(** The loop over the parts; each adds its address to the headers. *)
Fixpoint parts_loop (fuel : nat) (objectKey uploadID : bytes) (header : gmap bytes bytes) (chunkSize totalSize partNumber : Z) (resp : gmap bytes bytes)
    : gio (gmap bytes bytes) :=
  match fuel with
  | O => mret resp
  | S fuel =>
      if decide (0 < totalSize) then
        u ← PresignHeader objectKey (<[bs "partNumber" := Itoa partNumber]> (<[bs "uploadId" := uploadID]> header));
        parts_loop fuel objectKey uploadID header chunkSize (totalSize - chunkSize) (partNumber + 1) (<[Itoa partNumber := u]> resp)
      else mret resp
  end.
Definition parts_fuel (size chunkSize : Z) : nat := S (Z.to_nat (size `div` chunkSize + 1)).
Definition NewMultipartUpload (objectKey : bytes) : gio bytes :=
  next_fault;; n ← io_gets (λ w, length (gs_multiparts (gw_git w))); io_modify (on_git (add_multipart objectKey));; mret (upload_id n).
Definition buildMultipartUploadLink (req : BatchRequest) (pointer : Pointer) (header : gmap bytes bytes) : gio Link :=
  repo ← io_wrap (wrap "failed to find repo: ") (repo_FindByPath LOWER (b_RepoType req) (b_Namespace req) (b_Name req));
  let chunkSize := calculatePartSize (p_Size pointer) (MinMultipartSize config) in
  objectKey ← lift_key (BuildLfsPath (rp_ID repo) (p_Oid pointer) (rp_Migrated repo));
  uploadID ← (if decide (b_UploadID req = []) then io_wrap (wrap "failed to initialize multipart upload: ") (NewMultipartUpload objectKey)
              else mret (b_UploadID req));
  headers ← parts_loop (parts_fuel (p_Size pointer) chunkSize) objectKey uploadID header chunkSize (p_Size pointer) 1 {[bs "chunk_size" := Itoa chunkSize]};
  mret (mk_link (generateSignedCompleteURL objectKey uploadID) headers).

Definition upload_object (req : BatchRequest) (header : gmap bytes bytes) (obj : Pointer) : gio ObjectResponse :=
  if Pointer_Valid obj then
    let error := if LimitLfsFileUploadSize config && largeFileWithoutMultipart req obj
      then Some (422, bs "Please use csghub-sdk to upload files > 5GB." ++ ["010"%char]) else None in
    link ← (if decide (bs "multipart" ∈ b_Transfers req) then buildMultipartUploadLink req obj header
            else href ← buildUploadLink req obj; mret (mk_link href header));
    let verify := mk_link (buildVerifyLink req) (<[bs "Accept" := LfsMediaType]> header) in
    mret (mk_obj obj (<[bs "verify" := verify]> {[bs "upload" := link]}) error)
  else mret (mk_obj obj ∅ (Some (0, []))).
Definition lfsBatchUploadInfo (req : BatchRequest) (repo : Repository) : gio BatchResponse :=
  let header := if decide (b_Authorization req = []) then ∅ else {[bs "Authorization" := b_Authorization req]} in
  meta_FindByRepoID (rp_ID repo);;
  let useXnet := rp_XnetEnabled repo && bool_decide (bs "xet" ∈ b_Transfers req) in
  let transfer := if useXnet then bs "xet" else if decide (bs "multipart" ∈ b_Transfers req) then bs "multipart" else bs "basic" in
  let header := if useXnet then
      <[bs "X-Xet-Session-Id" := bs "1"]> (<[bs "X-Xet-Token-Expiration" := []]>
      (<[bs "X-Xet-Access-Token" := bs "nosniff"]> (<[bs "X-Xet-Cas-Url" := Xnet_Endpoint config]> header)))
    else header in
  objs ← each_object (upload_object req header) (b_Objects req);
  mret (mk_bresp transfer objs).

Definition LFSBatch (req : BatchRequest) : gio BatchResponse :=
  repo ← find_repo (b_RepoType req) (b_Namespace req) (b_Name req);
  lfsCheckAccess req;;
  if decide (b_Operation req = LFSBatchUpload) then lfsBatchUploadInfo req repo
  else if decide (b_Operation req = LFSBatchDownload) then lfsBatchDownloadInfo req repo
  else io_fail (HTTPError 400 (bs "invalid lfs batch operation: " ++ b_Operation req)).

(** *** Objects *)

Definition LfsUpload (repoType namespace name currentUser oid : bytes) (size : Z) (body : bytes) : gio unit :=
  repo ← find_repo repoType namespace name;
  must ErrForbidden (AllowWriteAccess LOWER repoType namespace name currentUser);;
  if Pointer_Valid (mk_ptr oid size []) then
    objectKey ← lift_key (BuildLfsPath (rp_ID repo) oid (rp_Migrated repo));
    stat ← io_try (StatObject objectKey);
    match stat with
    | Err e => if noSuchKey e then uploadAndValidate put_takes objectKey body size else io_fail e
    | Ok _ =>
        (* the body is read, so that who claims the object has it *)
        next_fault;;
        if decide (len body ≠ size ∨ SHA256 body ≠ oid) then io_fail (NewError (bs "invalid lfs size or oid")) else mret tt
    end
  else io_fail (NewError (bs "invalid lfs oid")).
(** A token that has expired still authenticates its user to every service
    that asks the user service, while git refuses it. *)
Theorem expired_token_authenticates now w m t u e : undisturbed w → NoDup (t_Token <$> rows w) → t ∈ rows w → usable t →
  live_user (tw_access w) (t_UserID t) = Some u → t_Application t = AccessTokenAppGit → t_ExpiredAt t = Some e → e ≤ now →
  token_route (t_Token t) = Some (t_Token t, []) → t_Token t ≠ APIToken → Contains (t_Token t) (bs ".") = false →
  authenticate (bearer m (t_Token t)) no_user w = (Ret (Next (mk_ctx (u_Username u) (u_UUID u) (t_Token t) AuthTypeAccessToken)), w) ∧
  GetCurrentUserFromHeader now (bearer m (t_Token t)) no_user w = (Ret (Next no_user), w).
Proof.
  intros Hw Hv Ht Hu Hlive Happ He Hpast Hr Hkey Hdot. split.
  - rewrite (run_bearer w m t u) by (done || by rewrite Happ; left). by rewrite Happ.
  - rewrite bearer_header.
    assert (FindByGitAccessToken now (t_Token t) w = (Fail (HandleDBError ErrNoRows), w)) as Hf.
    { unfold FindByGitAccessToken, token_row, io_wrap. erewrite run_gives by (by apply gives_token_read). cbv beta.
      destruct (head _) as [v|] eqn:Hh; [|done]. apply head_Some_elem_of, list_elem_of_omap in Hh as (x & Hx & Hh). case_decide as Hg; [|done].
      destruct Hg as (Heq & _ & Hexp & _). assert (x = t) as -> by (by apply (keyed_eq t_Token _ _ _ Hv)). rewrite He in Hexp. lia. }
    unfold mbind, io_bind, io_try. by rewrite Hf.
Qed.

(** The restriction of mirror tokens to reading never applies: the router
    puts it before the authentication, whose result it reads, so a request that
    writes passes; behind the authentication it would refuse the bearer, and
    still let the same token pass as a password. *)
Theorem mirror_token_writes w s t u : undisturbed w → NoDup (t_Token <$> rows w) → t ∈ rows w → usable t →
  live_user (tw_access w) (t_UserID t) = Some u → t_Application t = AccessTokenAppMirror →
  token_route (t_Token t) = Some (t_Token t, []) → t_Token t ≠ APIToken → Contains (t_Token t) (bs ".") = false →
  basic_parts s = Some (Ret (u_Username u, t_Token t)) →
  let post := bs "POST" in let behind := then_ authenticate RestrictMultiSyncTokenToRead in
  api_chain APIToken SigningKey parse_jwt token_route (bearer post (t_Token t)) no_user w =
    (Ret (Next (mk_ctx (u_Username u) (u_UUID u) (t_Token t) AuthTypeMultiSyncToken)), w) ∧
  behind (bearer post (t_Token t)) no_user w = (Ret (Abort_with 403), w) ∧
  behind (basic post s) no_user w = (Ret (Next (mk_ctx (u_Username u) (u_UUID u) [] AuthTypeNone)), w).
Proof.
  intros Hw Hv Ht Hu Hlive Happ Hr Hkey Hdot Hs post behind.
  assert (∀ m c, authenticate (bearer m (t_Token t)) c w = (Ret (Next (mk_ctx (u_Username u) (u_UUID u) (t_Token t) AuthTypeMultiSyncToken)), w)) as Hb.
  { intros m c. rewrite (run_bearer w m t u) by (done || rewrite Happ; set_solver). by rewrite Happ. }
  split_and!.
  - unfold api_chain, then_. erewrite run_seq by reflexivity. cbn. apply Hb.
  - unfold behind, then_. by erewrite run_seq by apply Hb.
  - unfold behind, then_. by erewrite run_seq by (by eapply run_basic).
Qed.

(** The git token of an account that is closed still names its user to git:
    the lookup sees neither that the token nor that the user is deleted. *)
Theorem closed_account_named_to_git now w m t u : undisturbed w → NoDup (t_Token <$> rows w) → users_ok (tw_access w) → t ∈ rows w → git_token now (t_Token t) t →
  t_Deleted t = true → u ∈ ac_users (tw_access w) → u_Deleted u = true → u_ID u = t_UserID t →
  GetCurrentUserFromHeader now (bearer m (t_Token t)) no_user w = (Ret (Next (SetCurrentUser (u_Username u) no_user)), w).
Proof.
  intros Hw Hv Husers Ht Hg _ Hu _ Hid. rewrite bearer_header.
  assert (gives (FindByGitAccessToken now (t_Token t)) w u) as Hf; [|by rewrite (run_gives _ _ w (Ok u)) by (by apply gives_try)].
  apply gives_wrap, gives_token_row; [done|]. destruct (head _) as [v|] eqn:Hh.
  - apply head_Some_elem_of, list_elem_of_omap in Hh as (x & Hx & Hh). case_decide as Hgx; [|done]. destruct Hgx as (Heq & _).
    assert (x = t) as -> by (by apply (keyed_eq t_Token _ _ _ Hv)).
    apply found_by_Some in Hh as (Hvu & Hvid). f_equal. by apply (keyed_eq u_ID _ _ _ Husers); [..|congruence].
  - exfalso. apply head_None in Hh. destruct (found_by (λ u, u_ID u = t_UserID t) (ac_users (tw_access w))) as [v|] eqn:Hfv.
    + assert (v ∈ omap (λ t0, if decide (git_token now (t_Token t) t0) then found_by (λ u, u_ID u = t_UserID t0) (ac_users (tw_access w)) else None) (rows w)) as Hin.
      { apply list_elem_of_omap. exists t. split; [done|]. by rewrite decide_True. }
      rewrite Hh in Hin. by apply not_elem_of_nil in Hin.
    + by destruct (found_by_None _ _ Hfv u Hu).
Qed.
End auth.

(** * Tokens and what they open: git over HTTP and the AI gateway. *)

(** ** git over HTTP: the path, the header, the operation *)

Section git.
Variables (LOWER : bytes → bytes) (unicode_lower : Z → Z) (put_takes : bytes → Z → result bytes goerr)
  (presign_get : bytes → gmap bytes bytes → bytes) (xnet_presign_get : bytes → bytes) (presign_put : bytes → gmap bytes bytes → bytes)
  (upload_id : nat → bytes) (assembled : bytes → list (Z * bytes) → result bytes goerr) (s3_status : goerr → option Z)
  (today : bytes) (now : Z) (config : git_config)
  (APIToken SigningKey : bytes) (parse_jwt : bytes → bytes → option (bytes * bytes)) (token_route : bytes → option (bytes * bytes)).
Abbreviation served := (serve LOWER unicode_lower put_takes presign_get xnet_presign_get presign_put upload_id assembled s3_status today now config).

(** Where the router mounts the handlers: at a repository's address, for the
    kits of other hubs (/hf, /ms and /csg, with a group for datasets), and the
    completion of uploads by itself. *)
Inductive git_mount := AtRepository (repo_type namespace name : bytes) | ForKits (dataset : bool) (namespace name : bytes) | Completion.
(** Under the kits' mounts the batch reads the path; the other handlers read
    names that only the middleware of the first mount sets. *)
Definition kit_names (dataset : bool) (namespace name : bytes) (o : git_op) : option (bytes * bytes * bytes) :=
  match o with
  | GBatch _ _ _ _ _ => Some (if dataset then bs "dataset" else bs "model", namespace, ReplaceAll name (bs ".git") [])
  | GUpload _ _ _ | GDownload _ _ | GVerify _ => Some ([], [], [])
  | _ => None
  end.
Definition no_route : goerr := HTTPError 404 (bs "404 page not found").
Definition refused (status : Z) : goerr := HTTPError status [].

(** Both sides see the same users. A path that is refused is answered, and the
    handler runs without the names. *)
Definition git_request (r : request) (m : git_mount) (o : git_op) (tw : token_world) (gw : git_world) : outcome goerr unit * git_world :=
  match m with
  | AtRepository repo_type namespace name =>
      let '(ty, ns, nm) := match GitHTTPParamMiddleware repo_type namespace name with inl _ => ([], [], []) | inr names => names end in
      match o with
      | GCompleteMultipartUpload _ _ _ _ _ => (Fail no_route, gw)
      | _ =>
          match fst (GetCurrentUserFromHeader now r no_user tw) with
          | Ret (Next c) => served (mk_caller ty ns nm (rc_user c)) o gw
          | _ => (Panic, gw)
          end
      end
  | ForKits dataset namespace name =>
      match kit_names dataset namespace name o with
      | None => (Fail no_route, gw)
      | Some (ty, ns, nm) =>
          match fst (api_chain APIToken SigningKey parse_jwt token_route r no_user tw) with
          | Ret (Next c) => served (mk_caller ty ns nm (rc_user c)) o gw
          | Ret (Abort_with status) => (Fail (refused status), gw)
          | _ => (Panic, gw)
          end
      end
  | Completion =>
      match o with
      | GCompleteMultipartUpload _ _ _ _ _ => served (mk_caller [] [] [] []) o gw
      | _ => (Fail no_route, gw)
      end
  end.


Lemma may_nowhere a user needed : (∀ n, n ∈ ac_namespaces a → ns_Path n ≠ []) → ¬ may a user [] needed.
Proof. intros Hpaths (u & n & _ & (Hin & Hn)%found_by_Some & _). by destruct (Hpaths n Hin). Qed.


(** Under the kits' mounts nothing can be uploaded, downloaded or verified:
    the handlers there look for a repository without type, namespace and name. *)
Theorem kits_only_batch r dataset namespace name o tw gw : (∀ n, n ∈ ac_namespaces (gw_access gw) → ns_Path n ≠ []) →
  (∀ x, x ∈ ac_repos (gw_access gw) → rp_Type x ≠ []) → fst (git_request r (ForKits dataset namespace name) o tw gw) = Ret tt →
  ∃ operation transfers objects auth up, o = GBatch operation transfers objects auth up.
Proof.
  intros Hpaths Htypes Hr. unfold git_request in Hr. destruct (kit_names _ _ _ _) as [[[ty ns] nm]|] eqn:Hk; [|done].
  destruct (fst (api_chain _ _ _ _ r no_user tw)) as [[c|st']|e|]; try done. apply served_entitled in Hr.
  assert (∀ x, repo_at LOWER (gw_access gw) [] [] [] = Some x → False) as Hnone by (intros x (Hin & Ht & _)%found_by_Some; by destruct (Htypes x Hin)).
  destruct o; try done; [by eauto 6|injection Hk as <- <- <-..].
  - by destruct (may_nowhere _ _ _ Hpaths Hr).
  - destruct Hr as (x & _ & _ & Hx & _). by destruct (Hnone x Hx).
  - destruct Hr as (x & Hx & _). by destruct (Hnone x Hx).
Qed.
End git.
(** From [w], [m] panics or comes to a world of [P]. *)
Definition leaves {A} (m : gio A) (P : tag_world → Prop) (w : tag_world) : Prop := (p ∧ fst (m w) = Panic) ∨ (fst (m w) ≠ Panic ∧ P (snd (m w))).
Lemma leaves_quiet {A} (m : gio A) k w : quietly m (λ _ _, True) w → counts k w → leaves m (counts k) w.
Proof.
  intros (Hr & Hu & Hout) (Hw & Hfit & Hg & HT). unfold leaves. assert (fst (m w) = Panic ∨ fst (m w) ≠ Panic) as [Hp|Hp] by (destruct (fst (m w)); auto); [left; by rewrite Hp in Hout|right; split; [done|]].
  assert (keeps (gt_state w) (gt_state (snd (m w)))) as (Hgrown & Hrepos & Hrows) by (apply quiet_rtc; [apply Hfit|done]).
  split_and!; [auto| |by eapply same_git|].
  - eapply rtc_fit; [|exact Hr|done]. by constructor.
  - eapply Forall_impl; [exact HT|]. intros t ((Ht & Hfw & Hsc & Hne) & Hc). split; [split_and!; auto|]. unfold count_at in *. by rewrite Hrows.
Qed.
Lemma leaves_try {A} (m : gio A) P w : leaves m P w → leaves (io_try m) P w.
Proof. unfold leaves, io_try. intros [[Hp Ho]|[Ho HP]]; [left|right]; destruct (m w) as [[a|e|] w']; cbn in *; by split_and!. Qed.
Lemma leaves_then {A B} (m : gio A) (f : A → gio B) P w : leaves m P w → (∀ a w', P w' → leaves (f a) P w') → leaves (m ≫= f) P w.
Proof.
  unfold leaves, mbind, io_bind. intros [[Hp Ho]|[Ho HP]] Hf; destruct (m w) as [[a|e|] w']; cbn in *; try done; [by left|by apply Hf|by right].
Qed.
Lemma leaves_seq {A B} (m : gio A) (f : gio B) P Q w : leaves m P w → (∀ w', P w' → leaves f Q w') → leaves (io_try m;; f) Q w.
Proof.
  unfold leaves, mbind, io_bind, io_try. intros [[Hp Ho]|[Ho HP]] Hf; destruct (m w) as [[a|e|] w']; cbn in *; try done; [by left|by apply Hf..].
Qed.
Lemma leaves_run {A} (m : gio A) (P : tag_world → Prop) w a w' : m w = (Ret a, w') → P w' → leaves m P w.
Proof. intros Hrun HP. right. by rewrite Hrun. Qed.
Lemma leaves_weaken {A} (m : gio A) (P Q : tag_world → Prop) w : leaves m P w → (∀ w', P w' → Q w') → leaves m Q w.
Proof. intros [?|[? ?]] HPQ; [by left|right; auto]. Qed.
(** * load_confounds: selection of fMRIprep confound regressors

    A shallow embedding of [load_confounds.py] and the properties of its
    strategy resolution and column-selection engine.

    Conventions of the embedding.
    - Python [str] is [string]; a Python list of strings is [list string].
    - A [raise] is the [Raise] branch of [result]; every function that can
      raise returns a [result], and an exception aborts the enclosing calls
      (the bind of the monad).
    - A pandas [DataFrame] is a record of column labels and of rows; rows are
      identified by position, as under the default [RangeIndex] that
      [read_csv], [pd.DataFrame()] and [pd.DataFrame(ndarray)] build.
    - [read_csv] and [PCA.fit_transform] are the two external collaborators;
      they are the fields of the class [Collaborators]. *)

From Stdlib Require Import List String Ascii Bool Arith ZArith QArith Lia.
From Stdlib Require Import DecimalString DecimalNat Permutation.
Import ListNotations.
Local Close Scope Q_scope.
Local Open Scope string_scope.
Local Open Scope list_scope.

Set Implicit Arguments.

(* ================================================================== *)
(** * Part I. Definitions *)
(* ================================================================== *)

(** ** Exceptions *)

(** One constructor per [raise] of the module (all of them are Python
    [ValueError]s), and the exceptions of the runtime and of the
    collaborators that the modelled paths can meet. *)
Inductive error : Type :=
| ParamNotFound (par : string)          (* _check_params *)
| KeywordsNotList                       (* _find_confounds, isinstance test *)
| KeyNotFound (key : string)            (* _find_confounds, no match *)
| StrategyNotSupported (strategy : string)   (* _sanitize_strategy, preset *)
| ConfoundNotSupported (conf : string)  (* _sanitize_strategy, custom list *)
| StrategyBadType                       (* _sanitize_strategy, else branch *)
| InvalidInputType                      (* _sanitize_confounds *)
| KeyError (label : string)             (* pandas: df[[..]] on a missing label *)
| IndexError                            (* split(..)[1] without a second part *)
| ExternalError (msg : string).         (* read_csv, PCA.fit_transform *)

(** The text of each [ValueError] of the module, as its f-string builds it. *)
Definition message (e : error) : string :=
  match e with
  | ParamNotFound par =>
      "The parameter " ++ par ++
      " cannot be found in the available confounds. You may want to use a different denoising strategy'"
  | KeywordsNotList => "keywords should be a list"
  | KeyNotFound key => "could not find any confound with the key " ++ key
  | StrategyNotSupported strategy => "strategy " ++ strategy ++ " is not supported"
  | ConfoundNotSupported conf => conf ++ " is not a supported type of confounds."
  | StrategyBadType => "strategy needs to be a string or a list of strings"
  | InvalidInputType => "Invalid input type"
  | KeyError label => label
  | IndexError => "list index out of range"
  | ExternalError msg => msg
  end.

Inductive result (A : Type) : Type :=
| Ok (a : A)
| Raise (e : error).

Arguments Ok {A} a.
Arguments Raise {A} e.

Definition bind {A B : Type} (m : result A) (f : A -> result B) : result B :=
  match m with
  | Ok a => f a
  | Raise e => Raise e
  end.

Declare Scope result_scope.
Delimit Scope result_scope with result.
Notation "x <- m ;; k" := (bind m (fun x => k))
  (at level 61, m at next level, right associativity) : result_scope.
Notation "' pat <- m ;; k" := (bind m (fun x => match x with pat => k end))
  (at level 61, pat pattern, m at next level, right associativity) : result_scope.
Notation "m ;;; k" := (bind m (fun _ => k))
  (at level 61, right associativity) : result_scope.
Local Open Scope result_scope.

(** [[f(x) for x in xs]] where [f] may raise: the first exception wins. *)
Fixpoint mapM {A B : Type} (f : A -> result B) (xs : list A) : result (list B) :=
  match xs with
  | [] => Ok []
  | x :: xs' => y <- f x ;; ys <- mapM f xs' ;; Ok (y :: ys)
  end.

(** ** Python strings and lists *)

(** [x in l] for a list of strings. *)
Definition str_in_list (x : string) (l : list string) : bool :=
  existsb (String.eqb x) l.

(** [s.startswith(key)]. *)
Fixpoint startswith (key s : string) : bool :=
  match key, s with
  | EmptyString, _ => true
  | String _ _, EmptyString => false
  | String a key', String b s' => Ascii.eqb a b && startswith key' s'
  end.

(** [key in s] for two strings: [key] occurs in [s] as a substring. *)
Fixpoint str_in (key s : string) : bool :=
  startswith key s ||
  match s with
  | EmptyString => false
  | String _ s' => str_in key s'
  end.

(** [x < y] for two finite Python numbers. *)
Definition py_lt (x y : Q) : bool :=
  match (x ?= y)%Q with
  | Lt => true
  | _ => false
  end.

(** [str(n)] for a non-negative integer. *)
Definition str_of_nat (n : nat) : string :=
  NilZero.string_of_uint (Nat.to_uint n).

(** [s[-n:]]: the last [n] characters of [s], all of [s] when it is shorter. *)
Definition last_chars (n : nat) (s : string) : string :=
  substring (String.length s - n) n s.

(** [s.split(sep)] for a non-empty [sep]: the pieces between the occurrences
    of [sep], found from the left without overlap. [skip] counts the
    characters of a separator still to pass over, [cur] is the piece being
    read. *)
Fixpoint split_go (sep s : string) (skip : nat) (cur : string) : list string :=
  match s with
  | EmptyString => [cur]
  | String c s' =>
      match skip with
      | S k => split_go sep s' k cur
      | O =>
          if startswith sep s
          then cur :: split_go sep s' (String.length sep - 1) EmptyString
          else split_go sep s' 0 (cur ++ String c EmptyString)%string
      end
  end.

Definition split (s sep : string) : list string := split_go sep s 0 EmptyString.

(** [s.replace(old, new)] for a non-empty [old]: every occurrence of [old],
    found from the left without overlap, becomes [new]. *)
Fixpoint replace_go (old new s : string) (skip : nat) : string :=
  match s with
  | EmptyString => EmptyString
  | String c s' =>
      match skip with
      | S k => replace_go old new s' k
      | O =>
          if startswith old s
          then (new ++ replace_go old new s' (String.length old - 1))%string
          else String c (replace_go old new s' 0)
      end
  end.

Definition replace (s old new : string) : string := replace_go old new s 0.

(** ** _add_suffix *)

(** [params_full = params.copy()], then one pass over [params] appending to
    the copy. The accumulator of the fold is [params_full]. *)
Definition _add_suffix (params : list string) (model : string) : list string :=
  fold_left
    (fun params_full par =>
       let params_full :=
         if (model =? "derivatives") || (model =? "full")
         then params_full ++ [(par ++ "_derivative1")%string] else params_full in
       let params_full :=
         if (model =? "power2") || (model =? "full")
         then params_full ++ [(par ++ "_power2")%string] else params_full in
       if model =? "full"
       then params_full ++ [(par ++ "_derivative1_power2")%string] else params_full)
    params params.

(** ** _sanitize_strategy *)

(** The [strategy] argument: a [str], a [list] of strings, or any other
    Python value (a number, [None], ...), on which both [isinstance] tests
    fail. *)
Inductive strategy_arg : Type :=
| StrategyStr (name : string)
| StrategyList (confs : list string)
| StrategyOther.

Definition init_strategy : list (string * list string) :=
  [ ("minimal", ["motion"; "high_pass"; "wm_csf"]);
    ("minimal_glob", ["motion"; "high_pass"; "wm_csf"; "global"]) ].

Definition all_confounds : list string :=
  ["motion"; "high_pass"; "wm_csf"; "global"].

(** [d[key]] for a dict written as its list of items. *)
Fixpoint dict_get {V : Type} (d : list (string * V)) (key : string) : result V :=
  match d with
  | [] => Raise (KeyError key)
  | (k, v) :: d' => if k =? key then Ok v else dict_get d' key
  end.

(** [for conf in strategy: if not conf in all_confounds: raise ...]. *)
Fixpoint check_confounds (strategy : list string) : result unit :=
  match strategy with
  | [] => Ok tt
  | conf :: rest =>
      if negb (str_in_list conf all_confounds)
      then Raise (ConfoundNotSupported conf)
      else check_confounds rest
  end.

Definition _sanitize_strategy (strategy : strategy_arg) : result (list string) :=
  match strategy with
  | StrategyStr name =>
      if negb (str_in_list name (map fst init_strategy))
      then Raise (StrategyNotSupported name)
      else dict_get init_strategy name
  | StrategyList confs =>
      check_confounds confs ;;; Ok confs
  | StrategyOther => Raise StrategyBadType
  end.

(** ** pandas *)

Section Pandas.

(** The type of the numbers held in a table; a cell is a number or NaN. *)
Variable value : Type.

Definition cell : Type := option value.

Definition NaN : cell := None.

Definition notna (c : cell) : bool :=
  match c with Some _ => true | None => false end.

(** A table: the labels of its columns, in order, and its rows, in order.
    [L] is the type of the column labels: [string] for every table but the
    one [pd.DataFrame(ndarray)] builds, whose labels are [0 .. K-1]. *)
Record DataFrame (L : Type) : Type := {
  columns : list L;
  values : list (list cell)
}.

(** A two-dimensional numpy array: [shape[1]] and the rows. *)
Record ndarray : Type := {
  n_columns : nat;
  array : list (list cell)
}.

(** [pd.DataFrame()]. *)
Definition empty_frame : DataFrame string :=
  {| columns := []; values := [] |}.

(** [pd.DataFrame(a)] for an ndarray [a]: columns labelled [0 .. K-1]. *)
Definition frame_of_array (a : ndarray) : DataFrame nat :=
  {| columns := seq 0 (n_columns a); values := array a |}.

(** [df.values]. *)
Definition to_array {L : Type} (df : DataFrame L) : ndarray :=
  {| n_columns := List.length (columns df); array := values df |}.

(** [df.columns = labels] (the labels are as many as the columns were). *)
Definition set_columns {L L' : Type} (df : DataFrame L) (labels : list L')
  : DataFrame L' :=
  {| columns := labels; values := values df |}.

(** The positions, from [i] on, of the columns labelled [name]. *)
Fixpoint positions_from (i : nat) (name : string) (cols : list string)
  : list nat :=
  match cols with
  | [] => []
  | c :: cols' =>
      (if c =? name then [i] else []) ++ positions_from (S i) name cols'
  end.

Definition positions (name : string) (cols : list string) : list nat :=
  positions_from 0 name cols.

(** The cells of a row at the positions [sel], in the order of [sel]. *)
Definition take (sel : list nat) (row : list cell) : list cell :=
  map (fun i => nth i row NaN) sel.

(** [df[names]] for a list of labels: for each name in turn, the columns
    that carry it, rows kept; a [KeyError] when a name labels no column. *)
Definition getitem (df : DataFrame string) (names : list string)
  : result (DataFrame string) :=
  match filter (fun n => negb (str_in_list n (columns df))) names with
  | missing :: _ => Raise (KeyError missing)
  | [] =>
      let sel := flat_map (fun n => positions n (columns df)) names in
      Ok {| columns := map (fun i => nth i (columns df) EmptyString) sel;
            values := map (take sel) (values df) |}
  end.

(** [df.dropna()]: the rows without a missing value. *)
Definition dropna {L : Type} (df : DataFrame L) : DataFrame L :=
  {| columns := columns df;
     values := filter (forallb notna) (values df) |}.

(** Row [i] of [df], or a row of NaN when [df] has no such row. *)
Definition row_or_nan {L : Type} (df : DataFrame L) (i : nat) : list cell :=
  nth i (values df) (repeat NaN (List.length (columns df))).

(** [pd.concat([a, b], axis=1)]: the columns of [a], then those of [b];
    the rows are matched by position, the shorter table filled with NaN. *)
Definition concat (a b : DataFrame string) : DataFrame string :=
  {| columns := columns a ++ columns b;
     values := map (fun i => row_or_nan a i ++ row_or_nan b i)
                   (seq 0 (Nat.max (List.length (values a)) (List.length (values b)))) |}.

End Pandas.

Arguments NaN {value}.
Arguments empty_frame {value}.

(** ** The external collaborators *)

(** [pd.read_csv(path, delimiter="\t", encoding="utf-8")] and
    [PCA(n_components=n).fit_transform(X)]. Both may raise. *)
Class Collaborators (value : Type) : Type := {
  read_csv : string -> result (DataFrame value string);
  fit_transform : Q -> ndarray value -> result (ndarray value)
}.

################

> **Requirement**
Only lines with the word "Itoa" are wanted; pull each of them from the records.

> **Expected answer**
        u ← PresignHeader objectKey (<[bs "partNumber" := Itoa partNumber]> (<[bs "uploadId" := uploadID]> header));
        parts_loop fuel objectKey uploadID header chunkSize (totalSize - chunkSize) (partNumber + 1) (<[Itoa partNumber := u]> resp)
  headers ← parts_loop (parts_fuel (p_Size pointer) chunkSize) objectKey uploadID header chunkSize (p_Size pointer) 1 {[bs "chunk_size" := Itoa chunkSize]};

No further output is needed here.